Personal/Spiritual
Personal:
Terry LeTourneau
487 Sterling St.
Lancaster, MA 01523
DOB – 8/27/74
978.368.8420
My Conversion:
I grew up in a very socially active, theologically liberal Congregational church (U.C.C.) in Lancaster, MA. I had convinced myself that baptism, frequent attendance to church events and my Confirmation had brought me into a right relationship with Jesus Christ. As well, I fully believed that if I had died, I would go to heaven. Externally, I tried to live the Christian life – going to retreats, mission’s trips, church outings, etc. Spiritually, I had no problem waving my fist at God. When I graduated from High School – everything changed. I lived totally for my own pleasure. Everything in life was centered on me. I lived like there was no God. Sadly, the God whom I had created for myself, with my own understanding and wisdom, became the God who served and functioned according to my desires.
I accepted a position as a Camp Director at a Christian Camp in Pennsylvania during the summer of 1992. Prior to that summer, I had been on staff for several years at the same camp but never was asked regarding my faith journey or lack thereof. It was just assumed that somebody coming from a “church” background would be able to fit in. In July of that summer, a friend of mine approached me and our “small-talk” turned into a deep spiritual discussion. It was during that time that I had come to the knowledge of my depravity. It was then that God gave me the faith to believe. It was then that God showed me my horrible hostility towards Him and the only solution to the problem of my sin – Jesus Christ. During this time He opened my eyes, gave me a new heart and adopted me into His family.
I entered college at the end of the summer and began right away noticing a desire forming to be in full-time Christian service. It was during these years that I came to develop essential theological convictions that followed me up until today.

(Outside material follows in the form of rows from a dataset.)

(** X4: outside recovery mode RollbackKernelRead does the same on
    KERNEL_VERSIONS: one 4-byte read; on failure the status of the read
    with the outputs untouched; on success the two 16-bit halves of the
    word read. *)
Theorem RollbackKernelRead_split key_version version s :
  g_rollback_recovery_mode s = 0 ->
  let rd := TlclRead KERNEL_VERSIONS_NV_INDEX sizeof_uint32 s in
  let r := RollbackKernelRead key_version version s in
  final r = final rd
  /\ log r = [Ev (Read KERNEL_VERSIONS_NV_INDEX sizeof_uint32)
               (status rd).1]
  /\ ((status rd).1 <> TPM_SUCCESS ->
      status r = ((status rd).1, (key_version, version)))
  /\ ((status rd).1 = TPM_SUCCESS ->
      exists kv v,
        status r = (TPM_SUCCESS, (kv, v))
        /\ 0 <= kv < 2 ^ 16 /\ 0 <= v < 2 ^ 16
        /\ kv * 2 ^ 16 + v = uint32_of_bytes (status rd).2).
Proof.
  intros Hg rd r.
  pose proof (read_versions_run KERNEL_VERSIONS_NV_INDEX key_version
                version s) as H.
  cbv zeta in H. subst rd r. unfold RollbackKernelRead.
  rewrite run_bind. unfold get_recovery_mode.
  cbn [status final log fst snd app]. rewrite Hg.
  change (negb (0 =? 0)) with false. cbv iota.
  unfold status, final, log in *.
  destruct (return_on_failure _ _ _ s) as [[a s1] e1]. simpl in *.
  exact H.
Qed.
End ReadVersions.

(** ** What the functions leave in NVRAM *)

Section Nvram.
Context {tpm : Type} {T : Tlcl tpm} {K : Constants}.
Context (nv : tpm -> Z -> list byte) (C : nv_contract nv).
Implicit Types s : machine tpm.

Aside from godly professors and pastors, men like Jonathan Edwards, George Whitfield, David Brainerd, Cotton Mather, B.B. Warfield, J. Gresham Machen, R.C. Sproul, D. Martin Lloyd-Jones, John Piper, John MacArthur, Bryan Chappel, Robert Lewis (Fellowship Bible Church – Arkansas), Rick McKinley (Portland), Mark Driscoll (Seattle), etc., began to help define my theology and philosophy of ministry.
One of the many significant events in my life that has forever changed my understanding of local church ministry was when I was 24 yrs. old and called to be the Senior Pastor of a 200+ member congregation in New Jersey (1998). It was also during those years I came convinced of the great need of training men and women for the ministry. It has been my desire to train people for effective ministry in the local church. It was also during these years that I came to see God beginning to develop within me the values that strengthen my ministry for the local church.

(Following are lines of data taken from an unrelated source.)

Lemma findUnique_absent (id : Z) (ids : list Z) :
  ~ In id ids -> findUnique id ids = None.
Proof.
  intros Hnot. unfold findUnique.
  destruct (find (Z.eqb id) ids) as [found|] eqn:Hfind; [|reflexivity].
  exfalso. apply Hnot. destruct (find_some _ _ Hfind) as [Hin Heq].
  apply Z.eqb_eq in Heq. subst found. exact Hin.
Qed.

Lemma has_key_iff (userId vendorId : Z) (row : InteractionRow.t) :
  has_key userId vendorId row = true
  <-> (InteractionRow.userId row, InteractionRow.vendorId row)
      = (userId, vendorId).
Proof.
  unfold has_key. rewrite andb_true_iff, !Z.eqb_eq.
  split; [intros [-> ->]; reflexivity|intros [= -> ->]; auto].
Qed.

Lemma find_key_none (userId vendorId : Z) (rows : list InteractionRow.t) :
  find (has_key userId vendorId) rows = None <->
  ~ In (userId, vendorId) (interaction_keys rows).
Proof.
  unfold interaction_keys. split.
  - intros Hnone Hin. apply in_map_iff in Hin.
    destruct Hin as [row [Hkey Hin]].
    pose proof (find_none _ _ Hnone _ Hin) as Hno.
    apply has_key_iff in Hkey. congruence.
  - intros Hnot.
    destruct (find (has_key userId vendorId) rows) as [row|] eqn:Hfind;
      [|reflexivity].
    exfalso. apply Hnot. destruct (find_some _ _ Hfind) as [Hin Hkey].
    apply has_key_iff in Hkey. apply in_map_iff. eauto.
Qed.


Lemma row_of_key (input : InteractionInput) (old : InteractionRow.t) :
  has_key (userId input) (vendorId input) old = true ->
  {| InteractionRow.userId := InteractionRow.userId old;
     InteractionRow.vendorId := InteractionRow.vendorId old;
     InteractionRow.liked := liked input;
     InteractionRow.score := score input |}
  = row_of_input input.
Proof.
  intros Hkey. apply has_key_iff in Hkey. injection Hkey as Hu Hv.
  unfold row_of_input. rewrite Hu, Hv. reflexivity.
Qed.

(** The rows after an update in place: the rows of the pair become the
    input's record, the others stay. *)
Lemma updated_in_place (input : InteractionInput)
    (rows : list InteractionRow.t) :
  map (fun row =>
         if has_key (userId input) (vendorId input) row
         then {| InteractionRow.userId := InteractionRow.userId row;
                 InteractionRow.vendorId := InteractionRow.vendorId row;
                 InteractionRow.liked := liked input;
                 InteractionRow.score := score input |}
         else row) rows
  = map (fun row =>
           if has_key (userId input) (vendorId input) row
           then row_of_input input else row) rows.
Proof.
  apply map_ext. intros row.
  destruct (has_key (userId input) (vendorId input) row) eqn:Hkey;
    [|reflexivity].
  apply row_of_key. exact Hkey.
Qed.

(** What [upsertInteraction] does once both parties are known to exist. *)
Lemma upsertInteraction_parties_exist (input : InteractionInput)
    (db : Database) :
  parties_exist input db ->
  upsertInteraction input db
  = ({| userIds := userIds db;
        vendorIds := vendorIds db;
        interactions :=
          match find (has_key (userId input) (vendorId input))
                     (interactions db) with
          | Some _ =>
              map (fun row =>
                     if has_key (userId input) (vendorId input) row
                     then row_of_input input else row)
                  (interactions db)
          | None => interactions db ++ [row_of_input input]
          end |},
     Some (row_of_input input)).
Proof.
  intros [Huser Hvendor].
  destruct (findUnique_present _ _ Huser) as [u Hu].
  destruct (findUnique_present _ _ Hvendor) as [v Hv].
  unfold upsertInteraction, interaction_upsert. rewrite Hu, Hv.
  destruct (find (has_key (userId input) (vendorId input))
                 (interactions db)) as [old|] eqn:Hfind.
  - rewrite updated_in_place. f_equal. f_equal. apply row_of_key.
    apply (find_some _ _ Hfind).
  - reflexivity.
Qed.

Lemma upsertInteraction_party_missing (input : InteractionInput)
    (db : Database) :
  ~ parties_exist input db -> upsertInteraction input db = (db, None).
Proof.
  intros Hnot. unfold upsertInteraction.
  destruct (findUnique (userId input) (userIds db)) as [u|] eqn:Hu;
    [|reflexivity].
  destruct (findUnique (vendorId input) (vendorIds db)) as [v|] eqn:Hv;
    [|reflexivity].
  exfalso. apply Hnot. unfold findUnique in *. split.
  - destruct (find_some _ _ Hu) as [Hin Heq]. apply Z.eqb_eq in Heq.
    subst u. exact Hin.
  - destruct (find_some _ _ Hv) as [Hin Heq]. apply Z.eqb_eq in Heq.
    subst v. exact Hin.
Qed.

Lemma parties_exist_dec (input : InteractionInput) (db : Database) :
  {parties_exist input db} + {~ parties_exist input db}.
Proof.
  unfold parties_exist.
  destruct (in_dec Z.eq_dec (userId input) (userIds db));
    destruct (in_dec Z.eq_dec (vendorId input) (vendorIds db));
    tauto.
Qed.

Lemma keys_updated_in_place (input : InteractionInput)
    (rows : list InteractionRow.t) :
  interaction_keys
    (map (fun row =>
            if has_key (userId input) (vendorId input) row
            then row_of_input input else row) rows)
  = interaction_keys rows.
Proof.
  unfold interaction_keys. rewrite map_map. apply map_ext. intros row.
  destruct (has_key (userId input) (vendorId input) row) eqn:Hkey;
    [|reflexivity].
  apply has_key_iff in Hkey. symmetry. exact Hkey.
Qed.

Lemma has_key_row_of_input (input : InteractionInput) :
  has_key (userId input) (vendorId input) (row_of_input input) = true.
Proof.
  unfold has_key, row_of_input. simpl. rewrite !Z.eqb_refl. reflexivity.
Qed.

Lemma find_key_app_new (input : InteractionInput)
    (rows : list InteractionRow.t) :
  find (has_key (userId input) (vendorId input)) rows = None ->
  forall row' : InteractionRow.t,
    has_key (userId input) (vendorId input) row' = true ->
    find (has_key (userId input) (vendorId input)) (rows ++ [row'])
    = Some row'
    /\ map (fun row =>
              if has_key (userId input) (vendorId input) row
              then row_of_input input else row) (rows ++ [row'])
       = rows ++ [row_of_input input].
Proof.
  intros Hnone row' Hkey. induction rows as [|row rows IH]; simpl.
  - rewrite Hkey. split; reflexivity.
  - simpl in Hnone.
    destruct (has_key (userId input) (vendorId input) row) eqn:Hrow;
      [discriminate|].
    destruct (IH Hnone) as [Hfind Hmap]. rewrite Hfind, Hmap.
    split; reflexivity.
Qed.

Lemma map_overwrite_twice (a b : InteractionInput)
    (rows : list InteractionRow.t) :
  userId a = userId b -> vendorId a = vendorId b ->
  map (fun row =>
         if has_key (userId b) (vendorId b) row
         then row_of_input b else row)
    (map (fun row =>
            if has_key (userId a) (vendorId a) row
            then row_of_input a else row) rows)
  = map (fun row =>
           if has_key (userId b) (vendorId b) row
           then row_of_input b else row) rows.
Proof.
  intros Hu Hv.
  assert (Ha : has_key (userId b) (vendorId b) (row_of_input a) = true)
    by (rewrite <- Hu, <- Hv; apply has_key_row_of_input).
  rewrite map_map. apply map_ext. intros row. rewrite Hu, Hv.
  destruct (has_key (userId b) (vendorId b) row) eqn:Hkey.
  - rewrite Ha. reflexivity.
  - rewrite Hkey. reflexivity.
Qed.

Lemma find_key_updated (a b : InteractionInput)
    (rows : list InteractionRow.t) (old : InteractionRow.t) :
  userId a = userId b -> vendorId a = vendorId b ->
  find (has_key (userId b) (vendorId b)) rows = Some old ->
  exists old',
    find (has_key (userId b) (vendorId b))
      (map (fun row =>
              if has_key (userId a) (vendorId a) row
              then row_of_input a else row) rows)
    = Some old'.
Proof.
  intros Hu Hv.
  assert (Ha : has_key (userId b) (vendorId b) (row_of_input a) = true)
    by (rewrite <- Hu, <- Hv; apply has_key_row_of_input).
  rewrite Hu, Hv.
  induction rows as [|row rows IH]; simpl; [discriminate|].
  destruct (has_key (userId b) (vendorId b) row) eqn:Hkey.
  - intros _. rewrite Ha. eauto.
  - rewrite Hkey. exact IH.
Qed.

Lemma filter_key_none (userId vendorId : Z)
    (rows : list InteractionRow.t) :
  ~ In (userId, vendorId) (interaction_keys rows) ->
  filter (has_key userId vendorId) rows = [].
Proof.
  intros Hnot. induction rows as [|row rows IH]; [reflexivity|].
  simpl in *. destruct (has_key userId vendorId row) eqn:Hkey.
  - exfalso. apply Hnot. left. apply has_key_iff. exact Hkey.
  - apply IH. tauto.
Qed.

Lemma filter_key_updated (input : InteractionInput)
    (rows : list InteractionRow.t) :
  NoDup (interaction_keys rows) ->
  In (userId input, vendorId input) (interaction_keys rows) ->
  filter (has_key (userId input) (vendorId input))
    (map (fun row =>
            if has_key (userId input) (vendorId input) row
            then row_of_input input else row) rows)
  = [row_of_input input].
Proof.
  induction rows as [|row rows IH]; intros Hnodup Hin; [contradiction|].
  inversion Hnodup as [|? ? Hfresh Hrest]; subst.
  change (~ In (InteractionRow.userId row, InteractionRow.vendorId row)
               (interaction_keys rows)) in Hfresh.
  change (NoDup (interaction_keys rows)) in Hrest.
  cbn [map filter].
  destruct (has_key (userId input) (vendorId input) row) eqn:Hkey.
  - rewrite has_key_row_of_input. f_equal.
    apply filter_key_none. rewrite keys_updated_in_place.
    apply has_key_iff in Hkey. rewrite <- Hkey. exact Hfresh.
  - rewrite Hkey. apply IH; [exact Hrest|].
    destruct Hin as [Heq|Hin]; [|exact Hin].
    apply has_key_iff in Heq. congruence.
Qed.

End MoreUpsertFacts.

(** X12.  When the user or the vendor of the input is not stored,
    [upsertInteraction] resolves to [null] and writes nothing: the three
    tables are as they were. *)
Theorem upsertInteraction_missing_party :
  forall (input : InteractionsService.InteractionInput)
         (db : InteractionsService.Database),
    ~ In (InteractionsService.userId input) (InteractionsService.userIds db)
    \/ ~ In (InteractionsService.vendorId input)
           (InteractionsService.vendorIds db) ->
    InteractionsService.upsertInteraction input db = (db, None).
Proof.
  intros input db Hmissing. apply upsertInteraction_party_missing.
  unfold parties_exist. tauto.
Qed.

Lemma upsertInteraction_missing_party_witness :
  InteractionsService.upsertInteraction (Samples.like_of 2 8)
    Fixtures.database
  = (Fixtures.database, None).
Proof.
  apply (upsertInteraction_missing_party (Samples.like_of 2 8)
           Fixtures.database).
  right. simpl. intros [Heq|[]]. discriminate.
Defined.

(** X13.  [upsertInteraction] keeps the pairs [(userId, vendorId)] of the
    interaction table distinct: if no two stored interactions have the same
    pair before the call, none have after it, whatever the input.  The user
    and vendor tables are never written. *)
Theorem upsertInteraction_keeps_pairs_unique :
  forall (input : InteractionsService.InteractionInput)
         (db : InteractionsService.Database),
    NoDup (interaction_keys (InteractionsService.interactions db)) ->
    let after := fst (InteractionsService.upsertInteraction input db) in
    NoDup (interaction_keys (InteractionsService.interactions after))
    /\ InteractionsService.userIds after = InteractionsService.userIds db
    /\ InteractionsService.vendorIds after
       = InteractionsService.vendorIds db.
Proof.
  intros input db Hnodup after. subst after.
  destruct (parties_exist_dec input db) as [Hexist|Hmissing].
  - rewrite (@upsertInteraction_parties_exist input db Hexist).
    cbn [fst InteractionsService.interactions InteractionsService.userIds
         InteractionsService.vendorIds].
    split; [|split; reflexivity].
    destruct (find _ (InteractionsService.interactions db)) as [old|]
      eqn:Hfind.
    + rewrite keys_updated_in_place. exact Hnodup.
    + apply find_key_none in Hfind.
      unfold interaction_keys in *. rewrite map_app. simpl.
      apply NoDup_app; [exact Hnodup|repeat constructor; auto|].
      intros key Hin [<-|[]]. exact (Hfind Hin).
  - rewrite (@upsertInteraction_party_missing input db Hmissing).
    simpl. auto.
Qed.

Lemma upsertInteraction_keeps_pairs_unique_witness :
  NoDup (interaction_keys
           (InteractionsService.interactions Samples.two_vendor_database))
  /\ NoDup (interaction_keys
              (InteractionsService.interactions
                 (fst (InteractionsService.upsertInteraction
                         (Samples.like_of 2 8)
                         Samples.two_vendor_database)))).
Proof.
  assert (Hnodup : NoDup (interaction_keys
                            (InteractionsService.interactions
                               Samples.two_vendor_database))).
  { repeat constructor; simpl; intuition discriminate. }
  split; [exact Hnodup|].
  exact (proj1 (upsertInteraction_keeps_pairs_unique (Samples.like_of 2 8)
                  Samples.two_vendor_database Hnodup)).
Defined.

Lastly, over the past 12 years the Lord has been stirring a passion in my heart to pastor a fellowship that tells the story of Christ in ways that a post-Christian culture can hear and understand. My passion has been to be part of a fellowship that plants other missional fellowship. I’m fully convinced, that these fellowships will need to, as a vital endeavor, discover the Missio Dei. The word missio is the Medieval Latin word for mission, which means the act of sending. The word dei is the Latin word for God. When the two come together missio dei means the ‘mission of God’. This mission of God or the missio dei, as some theologians call it, is the fundamental belief that God is a missionary God and that He has sent the church into the world to participate with Him in the process of redemption.

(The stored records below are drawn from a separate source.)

(** * sistema-online-render-backend: the REST service and its database

    A shallow embedding of the three copies of the single-file Express
    service of the repository: the complete first version (module [Part000]),
    the rewritten version (module [Part001]) and [server.js], which keeps the
    authentication routes only (module [Server]).

    The JavaScript values that travel through the handlers are JSON values
    ([json]); [JSON.stringify] and [JSON.parse] are modelled on byte strings,
    numbers being the doubles of the engine.  The PostgreSQL tables are lists
    of rows in the order a scan returns them, with the constraints of the
    [CREATE TABLE] statements (serial primary keys, the unique e-mail, the
    foreign key of [etapa_id]) and the conversion of the parameters to the
    types of their columns.  A handler is a function from the database to
    the new database and an [outcome]. *)

From Stdlib Require Import ZArith NArith List String Ascii Decimal DecimalFacts.
From Stdlib Require Import DecimalPos DecimalN Lia Bool.
From stdpp Require Import base option list strings gmap sorting.

Local Open Scope Z_scope.

(** ** JSON values *)

(** The Number values that are not integers: negative zero, the infinities
    (what a literal beyond the range of a double becomes), and the doubles
    with a fractional part, [Fraction m e] being m / 2^e with m odd. *)
Inductive float : Type :=
  | NegZero
  | Infinity (negative : bool)
  | Fraction (m : Z) (e : positive).

(** [JNum z] is the Number whose value is the integer [z], which is a
    double: every integer up to 2^53 in magnitude is one, a larger one when
    it is m * 2^e with m below 2^53.  An object is the sequence of its
    properties in the order of the engine: the keys that are array indices
    in ascending order, then the other keys in the order of their creation,
    no key twice. *)
Unset Elimination Schemes.
Inductive json : Type :=
  | JNull
  | JBool (b : bool)
  | JNum (z : Z)
  | JFloat (x : float)
  | JStr (s : string)
  | JArr (items : list json)
  | JObj (members : list (string * json)).
Set Elimination Schemes.

Section json_induction.
Variable P : json -> Prop.
Hypothesis Hnull : P JNull.
Hypothesis Hbool : forall b, P (JBool b).
Hypothesis Hnum : forall z, P (JNum z).
Hypothesis Hfloat : forall x, P (JFloat x).
Hypothesis Hstr : forall s, P (JStr s).
Hypothesis Harr : forall items, Forall P items -> P (JArr items).
Hypothesis Hobj : forall ms, Forall (fun m => P (snd m)) ms -> P (JObj ms).

Fixpoint json_nested_ind (v : json) : P v :=
  match v with
  | JNull => Hnull
  | JBool b => Hbool b
  | JNum z => Hnum z
  | JFloat x => Hfloat x
  | JStr s => Hstr s
  | JArr items =>
      Harr items
        ((fix go (l : list json) : Forall P l :=
            match l with
            | [] => @List.Forall_nil json P
            | x :: l' => @List.Forall_cons _ P x l' (json_nested_ind x) (go l')
            end) items)
  | JObj ms =>
      Hobj ms
        ((fix go (l : list (string * json)) : Forall (fun m => P (snd m)) l :=
            match l with
            | [] => @List.Forall_nil (string * json) (fun m => P (snd m))
            | m :: l' =>
                @List.Forall_cons _ (fun m => P (snd m)) m l'
                  (json_nested_ind (snd m)) (go l')
            end) ms)
  end.
End json_induction.

(** A JavaScript value that may be [undefined]. *)
Definition jsval := option json.

Definition chars := list ascii.

Definition dquote : ascii := "034"%char.

(** ToBoolean: what [x || d] and [!x] test. *)
Definition truthy (v : jsval) : bool :=
  match v with
  | None => false
  | Some JNull => false
  | Some (JBool b) => b
  | Some (JNum z) => negb (z =? 0)
  | Some (JFloat NegZero) => false
  | Some (JFloat _) => true
  | Some (JStr s) => negb (String.eqb s EmptyString)
  | Some (JArr _) => true
  | Some (JObj _) => true
  end.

Therefore, the sending quality of God needs to be integrated into the DNA of any fellowship, making mission who you are as opposed to something you do. It’s my desire, as well as my families desire, to be part of a fellowship that sends its people into the world to be a redemptive force for God as a way of life. While I do not want to neglect equipping and encouraging, I believe that this cultivating aspect of the Gospel exists for the purpose of being sent to make disciples.